Anarquismo e infância
Trechos de dois textos de autoraes anarquistas sobre a infância.
O futuro de nossos filhos - Elisée Reclus 1
Pouco importa que a criança compreenda ou não; é necessário que decore um formulário qualquer escrito de antemão.
Depois do absurdo alfabeto que lhe faz pronunciar as palavras de maneira diferente do modo como as escreve, e que acostuma previamente a todas as tolices que lhe são ensinadas, veem as regras gramaticais que recita de memória, em seguida as bárbaras nomenclaturas a que dão o nome de geografia, e ainda por cima o relato de crimes reais, conhecidos com o nome de história
Se se deseja educar uma geração livre é mister começar por destruir as prisões chamadas colégios e liceus!
Tenhamos a firme resolução de fazer deles homens livres - nós, que ainda não temos da liberdade senão uma vaga esperança.

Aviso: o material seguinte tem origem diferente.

(** C7. There is one group per key, and the keys of the groups are the
    keys of the visible pixels, in the order in which the row-major scan
    first meets them; the rectangles of a group are the runs of the image
    with the group's key, in row-major order; and the document holds one
    group element per group in that order, each with one rectangle
    element per run in that order, printing the four numbers of the run. *)
Theorem output_order w h px :
  NoDup (map fst (extract_layers w h px)) /\
  (forall k, In k (map fst (extract_layers w h px)) <->
     exists x y, x < w /\ y < h /\ alpha_of (px x y) <> 0%N /\
                 key_of (rgb_of (px x y)) = k) /\
  StronglySorted (key_before w h px) (map fst (extract_layers w h px)) /\
  StronglySorted group_before (extract_layers w h px) /\
  Forall (fun g => StronglySorted scan_lt (snd g) /\
                   forall rc, In rc (snd g) <-> image_run w h px (fst g) rc)
    (extract_layers w h px) /\
  svg_document w h (extract_layers w h px) (png2svg w h px).
Proof.
  destruct (ordered_scan w h px) as (Hall & Hss & Hnd).
  split; [assumption |]. split; [| split; [| split; [| split]]].
  - intros k. split.
    + intros Hin. apply keys_from_pixels in Hin.
      destruct Hin as (x & y & Hx & Hy & Hv & ->).
      exists x, y. repeat (split; [assumption |]). reflexivity.
    + intros (x & y & Hx & Hy & Hv & <-).
      apply key_of_visible_pixel; assumption.
  - apply keys_in_scan_order.
  - assumption.
  - rewrite Forall_forall in Hall. apply Forall_forall.
    intros [k rects] Hin. destruct (Hall _ Hin) as (_ & Hs & _).
    cbn [fst snd] in *. split; [assumption |].
    intros rc. split.
    + intros Hrc. apply emitted_is_image_run.
      exists rects. split; assumption.
    + apply image_run_is_emitted. assumption.
  - apply write_svg_document.
Qed.

(** C10. No group is empty: the document holds one group element per key
    of the layer mapping, and each of them holds at least one rectangle
    element; and every key of the mapping holds a run of a colour with
    that key that was extracted from the image. *)
Theorem groups_not_empty w h px :
  (exists sw sh groups,
     decimal_of w sw /\ decimal_of h sh /\
     png2svg w h px =
       ("<svg xmlns=" ++ dquote ++ "http://www.w3.org/2000/svg" ++ dquote
        ++ " viewBox=" ++ dquote ++ "0 0 " ++ sw ++ " " ++ sh ++ dquote
        ++ " shape-rendering=" ++ dquote ++ "crispEdges" ++ dquote
        ++ ">" ++ newline
        ++ String.concat EmptyString groups
        ++ "</svg>" ++ newline)%string /\
     Forall2
       (fun g s =>
          exists rc rest line lines,
            snd g = rc :: rest /\
            rect_element rc line /\ Forall2 rect_element rest lines /\
            s = ("  <g fill=" ++ dquote ++ fst g ++ dquote ++ ">" ++ newline
                 ++ line ++ String.concat EmptyString lines
                 ++ "  </g>" ++ newline)%string)
       (extract_layers w h px) groups) /\
  (forall k rects, In (k, rects) (extract_layers w h px) ->
     exists x0 y rw rest r g b,
       rects = (x0, y, rw, 1) :: rest /\
       k = color_key r g b /\ 1 <= rw /\
       (forall x, x0 <= x < x0 + rw ->
          alpha_of (px x y) <> 0%N /\ rgb_of (px x y) = (r, g, b))).
Proof.
  destruct (ordered_scan w h px) as (Hall & _).
  split.
  - exists (str_int w), (str_int h),
      (map group_text (extract_layers w h px)).
    repeat (split; [apply str_int_decimal |]). split.
    + unfold png2svg. rewrite write_svg_text. unfold svg_open, svg_close.
      rewrite !string_app_assoc. reflexivity.
    + apply (Forall2_map_right
               (fun g => snd g <> [] /\
                         StronglySorted scan_lt (snd g) /\
                         Forall (before_pos h 0) (snd g))); [| assumption].
      intros [k rects] (Hne & _). cbn [fst snd] in *.
      destruct rects as [| rc rest]; [contradiction |].
      exists rc, rest, (rect_line rc), (map rect_line rest).
      split; [reflexivity |].
      split; [apply rect_line_element |].
      split; [apply rect_lines_elements |].
      unfold group_text, g_open, g_close. cbn [fst snd map].
      rewrite concat_cons, !string_app_assoc. reflexivity.
  - intros k rects Hin.
    rewrite Forall_forall in Hall. destruct (Hall _ Hin) as (Hne & _).
    cbn in Hne.
    destruct rects as [| [[[x0 y] rw] rh] rest]; [contradiction |].
    assert (Hrun : emitted_under (extract_layers w h px) k (x0, y, rw, rh)).
    { exists ((x0, y, rw, rh) :: rest).
      split; [assumption | left; reflexivity]. }
    apply emitted_maximal in Hrun.
    destruct Hrun as (-> & Hrw & _ & _ & [[r g] b] & Hk & Hpix & _).
    exists x0, y, rw, rest, r, g, b.
    split; [reflexivity |]. repeat (split; [assumption |]). assumption.
Qed.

A criança e seus inimigos - Emma Goldman 2
Todas as instituições hoje, a família, o Estado, os códigos morais veem em uma personalidade forte, bonita e intransigente um inimigo mortal; portanto, dedicam-se a limitar as emoções humanas e a originalidade do pensamento em uma camisa de força desde a primeira infância; o a moldar todo ser humano de acordo com um padrão; não como uma individualidade completa, mas como um escravo paciente, um autômato profissional, um cidadão pagador de impostos ou um moralista honesto (p. 83)
[As perguntas das crianças] são respondidas de forma limitada, convencional e ridícula, baseado quase sempre em falsidades; e quando deseja contemplar as maravilhas do mundo, com olhos arregalados, imaginários e inocentes, aqueles ao seu redor rapdamente fecham as portas e janelas, mantendo a delicada planta humana em uma atmosfera de estufa, onde não pode respirar nem crescer livremente. (p. 84)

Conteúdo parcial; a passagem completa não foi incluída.